Abstract

The recent Tallinn Manual 2.0 on the International Law Applicable to Cyber Operations is a comprehensive study on the legality of states’ cyber activities under the extant international law. This paper focuses on Chapter 6 of the Tallinn Manual which deals with the legality of states’ cyber activities under international human rights law, and specifically examines the methodology used therein in identifying the customary law basis of states’ human rights obligations applicable to the cyber context. By grounding the methodological issue in the Tallinn Manual in the decades-old scholarly debates about methodologies of customary international law and customary international human rights law (CIHRL), I suggest that the difficulties that the Tallinn Manual has encountered in ascertaining CIHRL cannot be reductively attributed to the novelty of cyber technologies but should be seen as a manifestation of the inherent uncertainties in the process of law-identification. With a detailed analysis of the highly conservative and inductive approach of Chapter 6 of the Tallinn Manual, I point out a number of inconsistencies and ambiguities therein.
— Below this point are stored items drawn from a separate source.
(* ===== verification/HookEvm.v ===== *)
(** * The hook EVM (crates/hook/src/evm.rs, exec.rs, crates/chain/src/hook_provider.rs)

    [MyEvm] wraps the EVM of revm and runs transactions with [MyHandler], whose
    payment of the beneficiary is in [Hook]; with an inspector it hands them to the
    wrapped EVM. The EVM is outside of the sources: a class gives its context and
    the parts of a run before and after the payment. *)

From S2P Require Import Prelude Types Results MvMemory VmDb Vm Chain Hook.
Local Open Scope Z_scope.

(** What revm provides: the EVM with its context (environment, transaction,
    database) and inspector, the phases of [Handler::run] (up to the payment, under
    the inspector or not, after it, and on an error), the payment of the mainnet
    handler, and the journal. *)
Class RevmEvm `{Revm} : Type := {
  Evm : Type;
  Db : Type;
  Inspector : Type;
  RevmError : Type;
  FrameResult : Type;
  NoOpInspector : Inspector;
  evm_build : Db -> EvmEnv -> Inspector -> Evm;
  with_inspector : Inspector -> Evm -> Evm;
  ctx_env : Evm -> EvmEnv;
  ctx_chain_id : Evm -> Z;
  ctx_tx : Evm -> TxEnv;
  ctx_db : Evm -> Db;
  set_tx : TxEnv -> Evm -> Evm;
  set_env : EvmEnv -> Evm -> Evm;
  with_db : Db -> Evm -> Evm;
  db_commit : EvmState -> Db -> Db;
  inner_finalize : Evm -> EvmState * Evm;
  balance_incr : Address -> Z -> Evm -> result unit RevmError * Evm;
  frame_gas_used : FrameResult -> Z;
  before_reward : bool -> Evm -> result FrameResult RevmError * Evm;
  mainnet_reward : FrameResult -> Evm -> result unit RevmError * Evm;
  after_reward : FrameResult -> Evm -> result ExecutionResult RevmError * Evm;
  catch_error : RevmError -> Evm -> result ExecutionResult RevmError * Evm;
  system_call_one : Address -> Address -> list Byte.byte -> Evm -> result ExecutionResult RevmError * Evm;
}.

Section MyEvm.
Context `{RevmEvm}.
Context (overflow_checks : bool) (effective_gas_price : TxEnv -> Z -> Z).

(** ** Running a transaction with a handler *)

Definition Reward : Type := FrameResult -> M Evm (result unit RevmError).

(** [Handler::run], and [inspect_run] when [inspected]. *)
Definition handler_run (reward : Reward) (inspected : bool) : M Evm (result ExecutionResult RevmError) :=
  fun c =>
    match before_reward inspected c with
    | (Err e, c1) => Return (catch_error e c1)
    | (Ok frame, c1) =>
        match reward frame c1 with
        | Return (Ok _, c2) =>
            match after_reward frame c2 with
            | (Err e, c3) => Return (catch_error e c3)
            | (Ok r, c3) => Return (Ok r, c3)
            end
        | Return (Err e, c2) => Return (catch_error e c2)
        | Panic => Panic
        | UB => UB
        end
    end.

(** [MyHandler] and the mainnet handler. *)
Definition my_reward : Reward := fun frame c =>
  reward_beneficiary overflow_checks balance_incr effective_gas_price (ctx_env c) (ctx_tx c) (frame_gas_used frame) c.
Definition mainnet : Reward := fun frame c => Return (mainnet_reward frame c).

(** ** The EVM *)

Record MyEvm : Type := mkMyEvm {
  inner : Evm;
  inspect : bool;
}.

Definition MyEvm_new (evm : Evm) (b : bool) : MyEvm := mkMyEvm evm b.
Definition into_inner (e : MyEvm) : Evm := inner e.
Definition set_inner (e : MyEvm) (c : Evm) : MyEvm := mkMyEvm c (inspect e).

Definition evm_block (e : MyEvm) : Address * Z := (beneficiary (ctx_env (inner e)), basefee (ctx_env (inner e))).
Definition chain_id (e : MyEvm) : Z := ctx_chain_id (inner e).
Definition set_inspector_enabled (enabled : bool) (e : MyEvm) : MyEvm := mkMyEvm (inner e) enabled.
Definition finish (e : MyEvm) : Db * EvmEnv := (ctx_db (inner e), ctx_env (inner e)).

(** Lift a run of the wrapped EVM to the wrapper. *)
Definition on_inner {A : Type} (run : M Evm A) : M MyEvm A := fun e =>
  match run (inner e) with
  | Return (a, c) => Return (a, set_inner e c)
  | Panic => Panic
  | UB => UB
  end.

(** [ExecuteEvm] (exec.rs); setting the block keeps the hard fork. *)
Definition evm_set_block (block : Address * Z) (e : MyEvm) : MyEvm :=
  set_inner e (set_env (mkEvmEnv block.1 block.2 (spec (ctx_env (inner e)))) (inner e)).
Definition transact_one (tx : TxEnv) : M MyEvm (result ExecutionResult RevmError) := fun e =>
  on_inner (handler_run my_reward false) (set_inner e (set_tx tx (inner e))).
Definition finalize (e : MyEvm) : EvmState * MyEvm :=
  let '(st, c) := inner_finalize (inner e) in (st, set_inner e c).

(** A run followed by the state it leaves, when it succeeds. *)
Definition and_state (run : M MyEvm (result ExecutionResult RevmError)) :
    M MyEvm (result (ExecutionResult * EvmState) RevmError) := fun e =>
  match run e with
  | Return (Ok r, e1) => let '(st, e2) := finalize e1 in Return (Ok (r, st), e2)
  | Return (Err err, e1) => Return (Err err, e1)
  | Panic => Panic
  | UB => UB
  end.

Definition transact (tx : TxEnv) : M MyEvm (result (ExecutionResult * EvmState) RevmError) :=
  and_state (transact_one tx).
Definition replay : M MyEvm (result (ExecutionResult * EvmState) RevmError) :=
  and_state (on_inner (handler_run my_reward false)).
Definition evm_commit (st : EvmState) (e : MyEvm) : MyEvm :=
  set_inner e (with_db (db_commit st (ctx_db (inner e))) (inner e)).

(** [InspectEvm]. *)
Definition set_inspector (i : Inspector) (e : MyEvm) : MyEvm := set_inner e (with_inspector i (inner e)).
Definition inspect_one_tx (tx : TxEnv) : M MyEvm (result ExecutionResult RevmError) := fun e =>
  on_inner (handler_run my_reward true) (set_inner e (set_tx tx (inner e))).

(** [inner.inspect_tx]: the wrapped EVM runs its own handler. *)
Definition inner_inspect_tx (tx : TxEnv) : M MyEvm (result (ExecutionResult * EvmState) RevmError) :=
  and_state (fun e => on_inner (handler_run mainnet true) (set_inner e (set_tx tx (inner e)))).

(** [Evm::transact_raw] and the system call, which pays nobody. *)
Definition transact_raw (tx : TxEnv) : M MyEvm (result (ExecutionResult * EvmState) RevmError) := fun e =>
  if inspect e then inner_inspect_tx tx e else transact tx e.
Definition transact_system_call (caller contract : Address) (data : list Byte.byte) :
    M MyEvm (result (ExecutionResult * EvmState) RevmError) :=
  and_state (on_inner (fun c => Return (system_call_one caller contract data c))).

(** [MyEvmFactory] (hook_provider.rs). *)
Definition create_evm (db : Db) (env : EvmEnv) : MyEvm := MyEvm_new (evm_build db env NoOpInspector) false.
Definition create_evm_with_inspector (db : Db) (env : EvmEnv) (i : Inspector) : MyEvm :=
  MyEvm_new (with_inspector i (into_inner (create_evm db env))) true.

(** ** Properties *)

(** The mainnet handler pays the effective price less the base fee after London. *)
Definition mainnet_reward_spec : Prop :=
  forall frame c, is_enabled_in (spec (ctx_env c)) LONDON = true ->
    mainnet_reward frame c =
    balance_incr (beneficiary (ctx_env c))
      ((effective_gas_price (ctx_tx c) (basefee (ctx_env c)) - basefee (ctx_env c)) * frame_gas_used frame) c.

(** The rest of a run after the beneficiary was paid. *)
Definition conclude (frame : FrameResult) (paid : result unit RevmError * Evm) :
    M MyEvm (result (ExecutionResult * EvmState) RevmError) :=
  and_state (fun e =>
    let '(r, c) :=
      match paid with
      | (Ok _, c) => match after_reward frame c with (Err err, c') => catch_error err c' | done => done end
      | (Err err, c) => catch_error err c
      end in
    Return (r, set_inner e c)).

Lemma handler_run_paid (reward : Reward) (b : bool) (frame : FrameResult) (c c1 : Evm) paid (e : MyEvm) :
  before_reward b c = (Ok frame, c1) ->
  reward frame c1 = Return paid ->
  and_state (on_inner (handler_run reward b)) (set_inner e c) = conclude frame paid (set_inner e c).
Proof.
  intros Hb Hr. unfold conclude, and_state, on_inner, handler_run. cbn. rewrite Hb, Hr.
  destruct paid as [[?|err] c2]; [|by destruct (catch_error err c2) as [[?|?] ?]].
  destruct (after_reward frame c2) as [[?|err] c3]; [done|by destruct (catch_error err c3) as [[?|?] ?]].
Qed.

(** Tracing a transaction changes what it does. An EVM created with an inspector
    runs transactions with the mainnet handler, one created without it with
    [MyHandler]: even when the inspector only looks on, the beneficiary is credited
    with the base fee of the gas used in one case and not in the other. *)
Lemma tracing_changes_reward (db : Db) (env : EvmEnv) (i : Inspector) (tx : TxEnv) (frame : FrameResult) (c1 c2 : Evm)
    (Hmain : mainnet_reward_spec)
    (Hrun : before_reward false (set_tx tx (evm_build db env NoOpInspector)) = (Ok frame, c1))
    (Hlook : before_reward true (set_tx tx (with_inspector i (evm_build db env NoOpInspector))) = (Ok frame, c2))
    (Henv : ctx_env c2 = ctx_env c1) (Htx : ctx_tx c2 = ctx_tx c1)
    (Hlondon : is_enabled_in (spec (ctx_env c1)) LONDON = true)
    (Hfits : effective_gas_price (ctx_tx c1) (basefee (ctx_env c1)) * frame_gas_used frame <= u128_MAX) :
  exists amount,
    transact_raw tx (create_evm_with_inspector db env i) =
      conclude frame (balance_incr (beneficiary (ctx_env c1)) amount c2) (create_evm_with_inspector db env i) /\
    transact_raw tx (create_evm db env) =
      conclude frame (balance_incr (beneficiary (ctx_env c1)) (amount + basefee (ctx_env c1) * frame_gas_used frame) c1)
        (create_evm db env).
Proof.
  exists ((effective_gas_price (ctx_tx c1) (basefee (ctx_env c1)) - basefee (ctx_env c1)) * frame_gas_used frame). split.
  - etransitivity; [eapply (handler_run_paid mainnet) with (1 := Hlook)|reflexivity].
    unfold mainnet. by rewrite Hmain, Henv, Htx by (by rewrite Henv).
  - etransitivity; [eapply (handler_run_paid my_reward) with (1 := Hrun)|reflexivity].
    unfold my_reward, reward_beneficiary, u128_mul.
    rewrite (proj2 (Z.leb_le _ _)) by done. cbn. do 2 f_equal. lia.
Qed.

End MyEvm.

(** ** Examples *)

Section Examples.
#[local] Existing Instance example_revm.

(** EVMs that keep the credits; every transaction uses 21000 gas. *)
#[local] Instance example_revm_evm : RevmEvm := {|
  Evm := EvmEnv * TxEnv * list (Address * Z); Db := unit; Inspector := unit; RevmError := unit; FrameResult := Z;
  NoOpInspector := tt;
  evm_build := fun _ env _ => (env, example_fee_tx, []);
  with_inspector := fun _ c => c;
  ctx_env := fun c => c.1.1; ctx_chain_id := fun _ => 1; ctx_tx := fun c => c.1.2; ctx_db := fun _ => tt;
  set_tx := fun tx c => (c.1.1, tx, c.2); set_env := fun env c => (env, c.1.2, c.2);
  with_db := fun _ c => c; db_commit := fun _ d => d;
  inner_finalize := fun c => (∅, c);
  balance_incr := fun a x c => (Ok tt, (c.1, (a, x) :: c.2));
  frame_gas_used := fun g => g;
  before_reward := fun _ c => (Ok 21000, c);
  mainnet_reward := fun g c => (Ok tt, (c.1, (beneficiary c.1.1, (example_price c.1.2 (basefee c.1.1) - basefee c.1.1) * g) :: c.2));
  after_reward := fun g c => (Ok (Success g []), c);
  catch_error := fun e c => (Err e, c);
  system_call_one := fun _ _ _ c => (Ok (Success 0 []), c);
|}.

Definition example_db : Db := tt.
Definition example_inspector : Inspector := tt.
Definition example_frame : FrameResult := 21000.
Definition example_evm : Evm := (example_fee_env, example_fee_tx, []).

(** The credits a run leaves in the EVM. *)
Definition example_credits {A : Type} (o : outcome (A * MyEvm)) : option (list (Address * Z)) :=
  match o with Return (_, e) => Some (inner e).2 | _ => None end.

(** At a base fee of 7 the beneficiary gets 2 per gas traced, 9 untraced. *)
Lemma tracing_changes_reward_witness :
  (exists amount,
    transact_raw true example_price example_fee_tx (create_evm_with_inspector example_db example_fee_env example_inspector) =
      conclude example_frame (balance_incr 1 amount example_evm)
        (create_evm_with_inspector example_db example_fee_env example_inspector) /\
    transact_raw true example_price example_fee_tx (create_evm example_db example_fee_env) =
      conclude example_frame (balance_incr 1 (amount + 7 * 21000) example_evm)
        (create_evm example_db example_fee_env)) /\
  example_credits (transact_raw true example_price example_fee_tx
    (create_evm_with_inspector example_db example_fee_env example_inspector)) = Some [(1, 2 * 21000)] /\
  example_credits (transact_raw true example_price example_fee_tx (create_evm example_db example_fee_env)) =
    Some [(1, 9 * 21000)].
Proof.
  split.
  - apply (tracing_changes_reward true example_price example_db example_fee_env example_inspector example_fee_tx
      example_frame example_evm example_evm); [|reflexivity..|vm_compute; discriminate].
    intros frame c _. reflexivity.
  - split; reflexivity.
Defined.

End Examples.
I argue that these methodological problems have led to its two premises – the advancement of cyber technologies has posed new problems to which the legal solutions are not readily available, and cyber activities do not exist in a legal void – irreconcilable, and a confusion between description and prescription. I further argue that given the feature of the Tallinn Manual, some non-liquet conclusions regarding the legality of certain cyber activities under CIHRL could have been avoided.